Sunday, January 04, 2015

The Philosophy of Complexity: Are Complex Systems Inherently Tyrannical?

The philosophy of complexity is developing as a field of philosophical inquiry to accompany, support, and question advances in the science of complex systems. This is warranted given that the issues surfaced by science findings signal a full slate of philosophical questions in the three main areas of ontology (existence), epistemology (knowledge), and axiology (valorization and ethics). The fast pace of technological innovation has been substantiating the need for various new philosophies explicitly examining these issues in technology, information, cognition, cognitive enhancement, big data, and complexity.

How much total Liberty is in the System?
A philosophy of complexity would operate both internally and externally to the practice of complexity science, at the level of the theory of the practice, and at the abstraction of the impact and meaning of the practice more broadly in society. One issue for investigation is a philosophical characterization of complex systems themselves, including parameterizing different features such as range-boundedness. For example, in French politics, there was the revolution and the subsequent process of republics starting, failing, and enduring. The question is measuring the total liberty available in the system, how has this changed over time, and what predictions can be made, or, more importantly, what improved changes might be catalyzed for the future?

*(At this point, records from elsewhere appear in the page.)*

(** * safe-swim-nyc: the beach weather tool

    A shallow embedding of [src/mastra/tools/beachWeatherTool.ts]: the
    coordinate table, [getBeachWeather], [getSafetyAssessment],
    [getRecommendations] and [getUVWarning], followed by the properties
    of the safety engine that the specification states.

    Conventions of the embedding:
    - a JavaScript number is an IEEE 754 binary64 value ([float]);
    - a property that a JSON payload may lack has type [option _], where
      [None] is JavaScript's [undefined];
    - a string is a sequence of bytes; case mapping and trimming are those
      of ASCII text (bytes above 127 are left as they are);
    - code that can throw returns [result _]; a [TypeError] carries the
      message Node (V8) gives it;
    - the process environment, the network and the clock are fields of an
      explicit [World] that [getBeachWeather] reads. *)

From Stdlib Require Import Bool List String Ascii ZArith Lia Floats DecimalString.
Import ListNotations.

Open Scope string_scope.

(* Decimal literals such as 1609.34 denote the nearest binary64 value, as
   they do in JavaScript. *)
Set Warnings "-inexact-float".

(** ** JavaScript numbers, truthiness and [Math] *)

Module JS.

Definition number : Set := float.

Definition NaN : number := nan.

Definition isNaN (x : number) : bool := negb (x =? x)%float.

(** [ToNumber] on a value that is a number or [undefined]. *)
Definition ToNumber (v : option number) : number :=
  match v with
  | Some x => x
  | None => NaN
  end.

(** [ToBoolean] on a value that is a number or [undefined]: zero (of either
    sign), [NaN] and [undefined] are falsy. *)
Definition ToBoolean (v : option number) : bool :=
  match v with
  | Some x => negb ((x =? 0)%float || isNaN x)
  | None => false
  end.

(** [a < c] and [a > c] for a value [a] that is a number or [undefined]
    and a numeric literal [c]: [a] goes through [ToNumber] first. *)
Definition lt (a : option number) (c : number) : bool :=
  (ToNumber a <? c)%float.
Definition gt (a : option number) (c : number) : bool :=
  (c <? ToNumber a)%float.

Arguments lt a c%_float.
Arguments gt a c%_float.

(** Every binary64 value of magnitude at least 2^52 is an integer. *)
Definition two52 : number := 4503599627370496%float.

(** A zero result of [Math.floor] and [Math.round] has the sign of the
    argument: [Math.round(-0.3)] is [-0]. *)
Definition zero_like (x r : number) : number :=
  if (r =? 0)%float
  then (if (x <? 0)%float || (1 / x <? 0)%float then (-0)%float else 0%float)
  else r.

(** [Math.floor]: below 2^52 in magnitude, adding and removing 2^52 rounds
    to an integer, which is then corrected downwards. *)
Definition Math_floor (x : number) : number :=
  if (abs x <? two52)%float then
    let t := if (0 <=? x)%float then ((x + two52) - two52)%float
             else ((x - two52) + two52)%float in
    zero_like x (if (x <? t)%float then (t - 1)%float else t)
  else x.

(** [Math.round]: the nearest integer, a tie going to the larger one. *)
Definition Math_round (x : number) : number :=
  if (abs x <? two52)%float then
    let f := Math_floor x in
    zero_like x (if (0.5 <=? x - f)%float then (f + 1)%float else f)
  else x.

(** ** Strings *)

Definition is_upper (c : ascii) : bool :=
  let n := nat_of_ascii c in (65 <=? n)%nat && (n <=? 90)%nat.

Definition lower_char (c : ascii) : ascii :=
  if is_upper c then ascii_of_nat (nat_of_ascii c + 32) else c.

Fixpoint toLowerCase (s : string) : string :=
  match s with
  | EmptyString => EmptyString
  | String c r => String (lower_char c) (toLowerCase r)
  end.

(** White space of [String.prototype.trim] within ASCII: TAB, LF, VT, FF,
    CR and SPACE. *)
Definition is_space (c : ascii) : bool :=
  let n := nat_of_ascii c in
  ((9 <=? n)%nat && (n <=? 13)%nat) || (n =? 32)%nat.

Fixpoint trimStart (s : string) : string :=
  match s with
  | EmptyString => EmptyString
  | String c r => if is_space c then trimStart r else s
  end.

Fixpoint trimEnd (s : string) : string :=
  match s with
  | EmptyString => EmptyString
  | String c r =>
      match trimEnd r with
      | EmptyString => if is_space c then EmptyString else String c EmptyString
      | r' => String c r'
      end
  end.

Definition trim (s : string) : string := trimEnd (trimStart s).

(** [s.includes(pat)]: [pat] occurs in [s] as a contiguous substring. *)
Fixpoint includes (s pat : string) : bool :=
  prefix pat s ||
  match s with
  | EmptyString => false
  | String _ r => includes r pat
  end.

(** [parts.join(sep)] *)
Fixpoint join (sep : string) (parts : list string) : string :=
  match parts with
  | [] => ""
  | [p] => p
  | p :: rest => p ++ sep ++ join sep rest
  end.

End JS.

(** ** Exceptions and fallible code *)

(** What the tool throws. All three are instances of JavaScript's [Error]
    and carry a message. *)
Inductive exn : Set :=
| Error (message : string)
| TypeError (message : string)
| SyntaxError (message : string).

Definition message (e : exn) : string :=
  match e with
  | Error m | TypeError m | SyntaxError m => m
  end.
Definition split (f : feature) (ents : list entity) : result split_result :=
  match f with
  | DF _ | DF1 _ _ => DF_split f ents
  | MF _ | MF1 _ _ => MF_split f ents
  | QF attr => QF_split attr ents
  end.

(** ** Tree nodes *)

#[warnings="-register-all"]
Inductive tree : Type :=
| TreeBranch (f : feature) (arg : option value) (default : string)
             (children : list (bval * tree))
| TreeLeaf (k : string).

(** [TreeBranch.test] and [TreeLeaf.test].  The [except KeyError] also
    covers the call on the child. *)
Fixpoint test (t : tree) (e : entity) : result string :=
  match t with
  | TreeLeaf k => Ok k
  | TreeBranch f arg default children =>
      v <- ident f arg e ;;
      (fix lookup (d : list (bval * tree)) : result string :=
         match d with
         | [] => Ok default
         | (k, branch) :: d' =>
             if py_eqb k v then
               match test branch e with
               | Raise KeyError => Ok default
               | r => r
               end
             else lookup d'
         end) children
  end.

(** ** TreeBuilder *)

Record TreeBuilder : Type := mkTreeBuilder {
  features : dict string feature;
  minkeys : Z;
  minetp : R
}.

Definition addfeat (b : TreeBuilder) (feat : feature) : TreeBuilder :=
  mkTreeBuilder (dict_set String.eqb (features b) (name feat) feat)
                (minkeys b) (minetp b).

(** One pass of the loop over the winning partitions: [rec] is the
    recursive call; a subset on which it returns [None] becomes a leaf. *)
Definition build_child (rec : list entity -> option (result (option tree)))
           (es : list entity) : option (result tree) :=
  match rec es with
  | None => None
  | Some (Raise x) => Some (Raise x)
  | Some (Ok (Some branch)) => Some (Ok branch)
  | Some (Ok None) =>
      Some (best <- bestkey (countkeys es) ;; Ok (TreeLeaf best))
  end.

Fixpoint build_children (rec : list entity -> option (result (option tree)))
         (sp : partitions) (children : dict bval tree)
  : option (result (dict bval tree)) :=
  match sp with
  | [] => Some (Ok children)
  | (v, es) :: sp' =>
      match build_child rec es with
      | None => None
      | Some (Raise x) => Some (Raise x)
      | Some (Ok branch) =>
          build_children rec sp' (dict_set py_eqb children v branch)
      end
  end.
(** The mini Bombee on the richer of two players moves to the poorer one on
    a roll of 0 and stays a mini Bombee. *)
Lemma bombee_stays_in_play_witness :
  exists c',
    filter BombeeManager.hasBombee
           (GameState.players
              (BombeeManager.processBombeeAction Fixtures.migrateState Fixtures.kingDraws))
    = [c']
    /\ Player.bombeeType c'
       = BombeeManager.checkEvolution (Player.bombeeType Fixtures.richCarrier)
           (Player.bombeeElapsedTurns Fixtures.richCarrier + 1)
    /\ Player.bombeeType c' <> none
    /\ ((Player.id c' = Player.id Fixtures.richCarrier
         /\ Player.bombeeElapsedTurns c'
            = Player.bombeeElapsedTurns Fixtures.richCarrier + 1)
        \/ (Player.id c' <> Player.id Fixtures.richCarrier
            /\ Player.bombeeElapsedTurns c' = 0
            /\ BombeeManager.isImmune c' = false)).
Proof.
  apply (bombee_stays_in_play Fixtures.migrateState Fixtures.kingDraws
           Fixtures.richCarrier).
  - unfold distinctIds. simpl. repeat constructor; simpl; intuition discriminate.
  - reflexivity.
Defined.

(** ** Immunity runs out *)

Lemma Forall2_map_step {X : Type} (R R' : X -> X -> Prop) (g : X -> X) (l l' : list X) :
  (forall x y, R x y -> R' x (g y)) -> Forall2 R l l' -> Forall2 R' l (map g l').
Proof.
  intros H Hall. induction Hall; simpl; constructor; auto.
Qed.

Lemma with_years_same (p : Player.t) (y : Z) :
  Player.bombeeImmuneYears p = Some y ->
  Player.with_bombeeImmuneYears (Some y) p = p.
Proof. destruct p. simpl. now intros ->. Qed.

Lemma with_years_twice (a b : option Z) (p : Player.t) :
  Player.with_bombeeImmuneYears a (Player.with_bombeeImmuneYears b p)
  = Player.with_bombeeImmuneYears a p.
Proof. reflexivity. Qed.
(** The interpreter variant, when the launcher does not find the
    interpreter. *)
Lemma run_python_cmd_not_found args venv_path cwd capture check env σ fs' :
  subprocess_run w
    (request_of w (ArgList (python_for w (fs σ) venv_path :: args))
       cwd capture env false) (fs σ)
    = (SpawnError FileNotFoundError, fs') →
  ∃ σ',
    run_python_cmd w args venv_path cwd capture check env σ
    = (Raise (Exit 127), σ')
    ∧ fs σ' = fs'
    ∧ launched σ'
      = launched σ ++
          [request_of w (ArgList (python_for w (fs σ) venv_path :: args))
             cwd capture env false].
Proof.
  intros Hrun. rewrite run_python_cmd_unfold.
  rewrite <- (python_chosen_fs w venv_path σ) in Hrun at 2.
  rewrite (run_cmd_spawn_error w _ cwd capture check env false _
             FileNotFoundError fs' eq_refl Hrun).
  eexists. split; [reflexivity|]. simpl.
  rewrite python_chosen_launched. split; reflexivity.
Qed.

Lemma write_text_cases parent path text σ :
  write_text parent path text σ
  = if writable (fs σ) parent path
    then (Ok tt, {| fs := <[path := File text]> (fs σ);
                    launched := launched σ; logs := logs σ;
                    echoed := echoed σ |})
    else (Raise match fs σ !! path, fs σ !! parent with
                | Some Dir, _ => IsADirectoryError
                | _, Some (File _) => OtherError "NotADirectoryError"
                | _, _ => FileNotFoundError
                end, σ).
Proof.
  unfold write_text, writable, Pathlib.is_dir.
  destruct (fs σ !! path) as [[|content]|]; try reflexivity.
  destruct (fs σ !! parent) as [[|content]|]; reflexivity.
Qed.

End InterpreterRuns.

Section LockDeps.

Context (w : World) (px : Paths).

Persistent Mathematical Behavior across Complex Systems
Fifteen or so criteria that are mathematically persistent across complex systems (fat tails, power laws, high coefficients, degrees of correlation, fractal behavior, etc.) have been identified. However, it seems that even while expanding and contracting over time, complex systems may be displaying cyclic and range-bound behavior. This could be inherently mean-regressing, and potentially tyrannizing or at least limiting to system participants, and this should be measured and evaluated. Is there a fixed amount of liberty available in the French political system? To what degree do complex systems as a format have limitations, and is this a block to progress? Both the quantitative and qualitative aspects of complex systems need to be measured, with an identification of where and how these limits can be and have been broken (beyond traditional symmetry-breaking).

Bergsonian Information, Illiberty, and Rethinking Thinking
The philosophical questions concern the ontology, epistemology, and axiology of complex systems. For example, does complexity have a qualitative side? There is a need to investigate the idea of ‘Bergsonian information,’ the extension of duration-as-time and duration-as-consciousness/self to the internal doubled experience of information, in the context of complexity. Likewise, liberty, illiberty (the absence of liberty), and potentiality in complex systems should be explored, especially in cognition, neuroscience, and connectome-mapping, areas which are just starting to be accessible to the complexity discipline. There can be an examination of how we can rethink thinking and intelligence (biological and artificial) per deep learning, symbolic systems methods, and the philosophy of complexity.